Courtney Hutchinson’s Background in Franchise Law

Courtney Hutchinson grew up in a family that owned multiple retail franchises, including 7/11 stores, which gave her a firsthand understanding of the franchisee experience. She later pursued a career in franchise law, combining her practical experience with legal expertise to help clients navigate the complexities of buying, operating, and selling franchises.

The Legal Foundation of Starting a Franchise

For those interested in buying a franchise, Hutchinson emphasizes the importance of establishing a solid legal foundation from the beginning. She advises new franchisees to form a business entity, such as an LLC or corporation, which will serve as the executing party of the franchise agreement. Additionally, obtaining an Employer Identification Number (EIN) from the IRS is critical, especially since processing times for EINs can be delayed, particularly for foreign nationals.

Setting Up a Business Entity and EIN

Establishing an LLC or corporation as the business entity for the franchise provides legal protection and organizes the franchise’s finances. Obtaining an EIN is crucial for opening a business bank account and managing finances through the established entity.

Importance of Timely Documentation

Completing these steps before signing a franchise agreement ensures that initial franchise fees and other expenses flow directly through the business entity, streamlining the legal and financial process.

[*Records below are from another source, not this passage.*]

(** [latest], read off the log. *)
Lemma published_none (l : list event) :
  (∀ k t b, l !! k ≠ Some (EvPublish t b)) → published l = [].
Proof.
  induction l as [|e l IH]; intros Hno; [done|]. unfold published in *. simpl.
  destruct e; try (apply IH; intros k; apply (Hno (S k))).
  by destruct (Hno 0 t b).
Qed.

Lemma latest_none (l : list event) :
  (∀ k t b, l !! k ≠ Some (EvPublish t b)) → latest l = None.
Proof. intros Hno. unfold latest. by rewrite published_none. Qed.

Lemma latest_since (log : list event) j i t f :
  log !! j = Some (EvPublish t f) → j < i →
  (∀ k t' b', j < k → k < i → log !! k ≠ Some (EvPublish t' b')) →
  latest (take i log) = Some f.
Proof.
  intros Hj Hji Hno.
  assert (take i log !! j = Some (EvPublish t f)) as Hj'
    by (by rewrite lookup_take_lt).
  rewrite <-(take_drop_middle _ _ _ Hj'), latest_app.
  unfold latest at 1. unfold published. simpl. fold (published (drop (S j) (take i log))).
  rewrite published_none; [done|].
  intros k t' b'. rewrite lookup_drop, lookup_take. case_decide; [|done].
  apply Hno; lia.
Qed.

Lemma latest_unchanged (log : list event) i i' :
  i ≤ i' →
  (∀ k t b, i ≤ k → k < i' → log !! k ≠ Some (EvPublish t b)) →
  latest (take i' log) = latest (take i log).
Proof.
  intros Hle Hno.
  rewrite <-(take_drop i (take i' log)), take_take, Nat.min_l by done.
  rewrite latest_app, latest_none; [done|].
  intros k t b. rewrite lookup_drop, lookup_take. case_decide; [|done].
  apply Hno; lia.
Qed.

(** C4: the latest-frame slot is last-write-wins.  In every execution the
    slot holds the frame of the last publish; a read of the slot (lines
    50-52) made before any publish returns empty; a read made after a publish
    of [f] with no publish in between returns [f]; two reads with no publish
    between them return the same bytes; and the read itself never waits for
    a frame: with the lock held it goes through whatever the slot holds. *)
Theorem frame_buffer_last_write_wins s log :
  reachable s log →
  output_frame (app s) = latest log
  ∧ (∀ i g v, log !! i = Some (EvSnapshot g v) →
       (∀ k t b, k < i → log !! k ≠ Some (EvPublish t b)) → v = None)
  ∧ (∀ j i t f g v,
       log !! j = Some (EvPublish t f) → log !! i = Some (EvSnapshot g v) →
       j < i →
       (∀ k t' b', j < k → k < i → log !! k ≠ Some (EvPublish t' b')) →
       v = Some f)
  ∧ (∀ i i' g g' v v',
       log !! i = Some (EvSnapshot g v) → log !! i' = Some (EvSnapshot g' v') →
       i ≤ i' →
       (∀ k t b, i ≤ k → k < i' → log !! k ≠ Some (EvPublish t b)) →
       v' = v)
  ∧ (∀ g, sessions s !! g = Some GTest →
       ∃ s', step s (Session g) = Some (s', [EvSnapshot g (latest log)])).
Proof.
  intros Hr. destruct (relay_inv_reachable s log Hr) as [Hslot _ Hlog].
  split_and!.
  - done.
  - intros i g v Hi Hno. rewrite (Hlog i _ Hi : v = _). apply latest_none.
    intros k t b. rewrite lookup_take. case_decide; [by apply Hno|done].
  - intros j i t f g v Hj Hi Hji Hno. rewrite (Hlog i _ Hi : v = _).
    by eapply latest_since.
  - intros i i' g g' v v' Hi Hi' Hle Hno.
    rewrite (Hlog i _ Hi : v = _), (Hlog i' _ Hi' : v' = _).
    by apply latest_unchanged.
  - intros g Hg. unfold step. rewrite Hg. simpl. rewrite Hslot.
    destruct (latest log); eauto.
Qed.

Lemma frame_buffer_last_write_wins_witness :
  reachable polling_run.1 polling_run.2
  ∧ output_frame (app polling_run.1) = Some (demo_jpeg x01)
  ∧ polling_run.2 !! 0 = Some (EvSnapshot 0 None)
  ∧ polling_run.2 !! 9 = Some (EvSnapshot 0 (Some (demo_jpeg x01)))
  ∧ polling_run.2 !! 11 = Some (EvSnapshot 0 (Some (demo_jpeg x01))).
Proof.
  assert (reachable polling_run.1 polling_run.2) as Hr
    by (apply (exec_reachable0 polling_trace); vm_compute; reflexivity).
  split; [exact Hr|].
  destruct (frame_buffer_last_write_wins _ _ Hr) as (Hslot & _).
  split; [rewrite Hslot; vm_compute; reflexivity|].
  vm_compute. auto.
Defined.

(** ** Chunks *)




(** C9: the lock is held only between its acquisition and the end of the
    with block, lines 35-36 in the capture loop and lines 49-52 in a
    generator.  A thread that sleeps, backs off, yields a chunk or is
    suspended at the yield does not hold it. *)
Theorem no_suspension_under_lock s log :
  reachable s log →
  (∀ t, lock (app s) = Some (Producer t) →
     ∃ pc, threads s !! t = Some pc
           ∧ loop_critical pc = true ∧ loop_suspended pc = false)
  ∧ (∀ g, lock (app s) = Some (Consumer g) →
     ∃ pc, sessions s !! g = Some pc
           ∧ gen_critical pc = true ∧ gen_suspended pc = false)
  ∧ (∀ t pc, threads s !! t = Some pc → loop_suspended pc = true →
     lock (app s) ≠ Some (Producer t))
  ∧ (∀ g pc, sessions s !! g = Some pc → gen_suspended pc = true →
     lock (app s) ≠ Some (Consumer g)).
Proof.
  intros Hr. pose proof (holder_critical_reachable s log Hr) as Hh.
  unfold holder_critical in Hh. split_and!.
  - intros t Ht. rewrite Ht in Hh. destruct Hh as (pc & Hpc & Hc).
    exists pc. by destruct pc.
  - intros g Hg. rewrite Hg in Hh. destruct Hh as (pc & Hpc & Hc).
    exists pc. by destruct pc.
  - intros t pc Hpc Hsus Ht. rewrite Ht in Hh. destruct Hh as (pc' & Hpc' & Hc).
    rewrite Hpc in Hpc'. injection Hpc' as <-. by destruct pc.
  - intros g pc Hpc Hsus Hg. rewrite Hg in Hh. destruct Hh as (pc' & Hpc' & Hc).
    rewrite Hpc in Hpc'. injection Hpc' as <-. by destruct pc.
Qed.

Lemma no_suspension_under_lock_witness :
  reachable storing_run.1 storing_run.2
  ∧ lock (app storing_run.1) = Some (Producer 0)
  ∧ ∃ pc, threads storing_run.1 !! 0 = Some pc
          ∧ loop_critical pc = true ∧ loop_suspended pc = false.
Proof.
  assert (reachable storing_run.1 storing_run.2) as Hr
    by (apply (exec_reachable0 storing_trace); vm_compute; reflexivity).
  split; [exact Hr|]. split; [reflexivity|].
  apply (proj1 (no_suspension_under_lock _ _ Hr) 0). reflexivity.
Defined.

(** C10: once the latest-frame slot holds a frame it holds one for ever.
    Over any run of the system from a state whose slot is filled, the slot
    ends filled, with the frame it had or with a frame published during
    the run; and a run in which no capture loop moves, whatever requests
    are served in it (switches, failed starts), leaves the very same frame
    in the slot. *)
Theorem frame_slot_never_emptied s acts s' evs b :
  exec s acts = Some (s', evs) →
  output_frame (app s) = Some b →
  (∃ b', output_frame (app s') = Some b'
         ∧ (b' = b ∨ ∃ t, EvPublish t b' ∈ evs))
  ∧ (Forall (λ a, ∀ t, a ≠ Loop t) acts → output_frame (app s') = Some b).
Proof.
  revert s evs b. induction acts as [|a acts IH]; intros s evs b He Hb.
  - simpl in He. simplify_eq. eauto.
  - simpl in He. destruct (step s a) as [[s1 e1]|] eqn:Hs; [|done].
    destruct (exec s1 acts) as [[s2 e2]|] eqn:He2; [|done]. simplify_eq.
    destruct (slot_step _ _ _ _ Hs) as [Heq|(t & b1 & -> & _ & Hb1 & ->)].
    + rewrite Hb in Heq. destruct (IH _ _ _ He2 Heq) as [(b' & Hb' & Hor) Hctl].
      split.
      * exists b'. split; [done|]. destruct Hor as [->|[t Ht]]; [by left|].
        right. exists t. apply elem_of_app. by right.
      * intros Hall. apply Hctl. by eapply Forall_cons_1.
    + destruct (IH _ _ _ He2 Hb1) as [(b' & Hb' & Hor) _]. split.
      * exists b'. split; [done|]. right. destruct Hor as [->|[t' Ht']].
        -- exists t. apply elem_of_app. left. by apply list_elem_of_singleton.
        -- exists t'. apply elem_of_app. by right.
      * intros Hall. apply Forall_cons_1 in Hall as [Hc _]. by destruct (Hc t).
Qed.

Lemma frame_slot_never_emptied_witness :
  exec polling_run.1 restart_trace = Some (restart_run.1, restart_run.2)
  ∧ output_frame (app polling_run.1) = Some (demo_jpeg x01)
  ∧ (∃ b', output_frame (app restart_run.1) = Some b'
           ∧ (b' = demo_jpeg x01 ∨ ∃ t, EvPublish t b' ∈ restart_run.2))
  ∧ (Forall (λ a, ∀ t, a ≠ Loop t) restart_trace →
     output_frame (app restart_run.1) = Some (demo_jpeg x01)).
Proof.
  assert (exec polling_run.1 restart_trace = Some (restart_run.1, restart_run.2))
    as He by (vm_compute; reflexivity).
  split; [exact He|]. split; [reflexivity|].
  exact (frame_slot_never_emptied _ _ _ _ (demo_jpeg x01) He eq_refl).
Defined.

(** ** References are in range *)

Lemma nonempty_moved {A} (l : list A) i x : <[i := x]> l ≠ [] → l ≠ [].
Proof. by destruct l. Qed.

Lemma wf_step s a s' evs : step s a = Some (s', evs) → wf s → wf s'.
Proof.
  intros Hs [Ht Hc Hst Hh].
  step_inv Hs; unfold_updates; split; simpl;
    rewrite ?length_insert, ?length_app, ?length_alter; simpl;
    try done;
    try (intros t' Ht'; simplify_eq; try lia; by apply Ht);
    try (intros h' Hh'; simplify_eq; try lia; by apply Hc);
    try (intros Hne; apply nonempty_moved in Hne; by apply Hst);
    try (intros pc' Hpc'; apply Hh in Hpc'; by destruct pc');
    try (intros pc' Hpc'; simplify_eq; simpl; try done;
         match goal with
         | H : handler _ = Some _ |- _ => apply Hh in H; simpl in H; eauto
         end).
  all: try (intros Hne; try apply nonempty_moved in Hne;
            repeat match goal with
            | H : video_capture _ = _ |- _ => rewrite H in *
            end; by eauto).
  intros _. by apply (Hh (HSpawn url)).
Qed.

Lemma wf_reachable s log : reachable s log → wf s.
Proof.
  induction 1 as [|s log a s' evs _ IH Hs]; [by split|].
  by eapply wf_step.
Qed.

(** ** The capture loop, one thread at a time *)

Lemma exec_ticks s n :
  exec s (replicate n Tick) = Some (with_clock (clock s + n) s, []).
Proof.
  revert s. induction n as [|n IH]; intros s; simpl.
  - destruct s. unfold with_clock. simpl. by rewrite Nat.add_0_r.
  - rewrite IH. unfold with_clock. simpl. do 3 f_equal. lia.
Qed.

Lemma goto_lookup s t pc0 pc :
  threads s !! t = Some pc0 → threads (goto t pc s) !! t = Some pc.
Proof. intros Ht. simpl. apply list_lookup_insert_eq. by eapply lookup_lt_Some. Qed.



Lemma exec_step_then s a acts s1 e1 s2 e2 :
  step s a = Some (s1, e1) → exec s1 acts = Some (s2, e2) →
  exec s (a :: acts) = Some (s2, e1 ++ e2).
Proof. intros Hs He. simpl. by rewrite Hs, He. Qed.

Lemma exec_ticks_then s n acts s2 e2 :
  exec (with_clock (clock s + n) s) acts = Some (s2, e2) →
  exec s (replicate n Tick ++ acts) = Some (s2, e2).
Proof. intros He. by rewrite exec_app, exec_ticks, He. Qed.

Lemma step_loop s t pc :
  threads s !! t = Some pc → step s (Loop t) = loop_step s t pc.
Proof. intros Ht. unfold step. by rewrite Ht. Qed.




(** ** Cancellation latency *)

Lemma earliest_head_step s a s1 e1 t pc :
  step s a = Some (s1, e1) → threads s !! t = Some pc →
  ∃ pc1, threads s1 !! t = Some pc1
         ∧ clock s ≤ clock s1
         ∧ (pc1 = LExit → pc = LExit ∨ pc = LHead)
         ∧ (pc1 ≠ LExit → earliest_head (clock s) pc ≤ earliest_head (clock s1) pc1).
Proof.
  intros Hs Ht.
  step_inv Hs; unfold_updates;
    repeat match goal with
    | H : ?l !! ?i = Some _ |- context [<[?i := ?y]> ?l !! ?j] =>
        rewrite (lookup_moved l i j _ y H)
    | |- context [(?l ++ [?y]) !! ?j] => rewrite (lookup_spawned l j y)
    end;
    repeat case_decide; simplify_eq;
    try (exfalso; match goal with H : ?l !! length ?l = Some _ |- _ =>
           apply lookup_lt_Some in H; lia end);
    repeat match goal with
    | H : (_ <=? _) = true |- _ => apply Nat.leb_le in H
    end;
    eexists; (split; [done|]); unfold pacing, backoff;
    (split; [lia|]); (split; [by auto|]); intros _; simpl;
    try (destruct pc; simpl); unfold pacing; lia.
Qed.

The Value of a Franchise Attorney

Hutchinson strongly recommends having a franchise attorney review franchise agreements and disclosure documents. This ensures that franchisees fully understand the terms and potential implications of their contractual commitments. She notes that skipping this step can lead to costly mistakes, especially when dealing with complicated legal and regulatory requirements unique to each state.

Avoiding Common Legal Pitfalls

Many franchisees attempt to set up businesses themselves, but Hutchinson explains that overlooking details can lead to significant legal and financial consequences if disputes arise.

Registered Agent Services

In states like Florida, business owners must have a registered agent within the state to receive legal notices. Franchise attorneys often act in this capacity, further supporting their clients in meeting state requirements.

Conducting a Thorough Review of the Franchise Disclosure Document (FDD)

Hutchinson highlights the importance of reviewing the Franchise Disclosure Document (FDD), a comprehensive document detailing the franchise system’s fees, obligations, and other key information. She advises prospective franchisees to pay particular attention to fees, territory definitions, and the franchisor’s rights, as these aspects significantly impact the franchisee’s operations.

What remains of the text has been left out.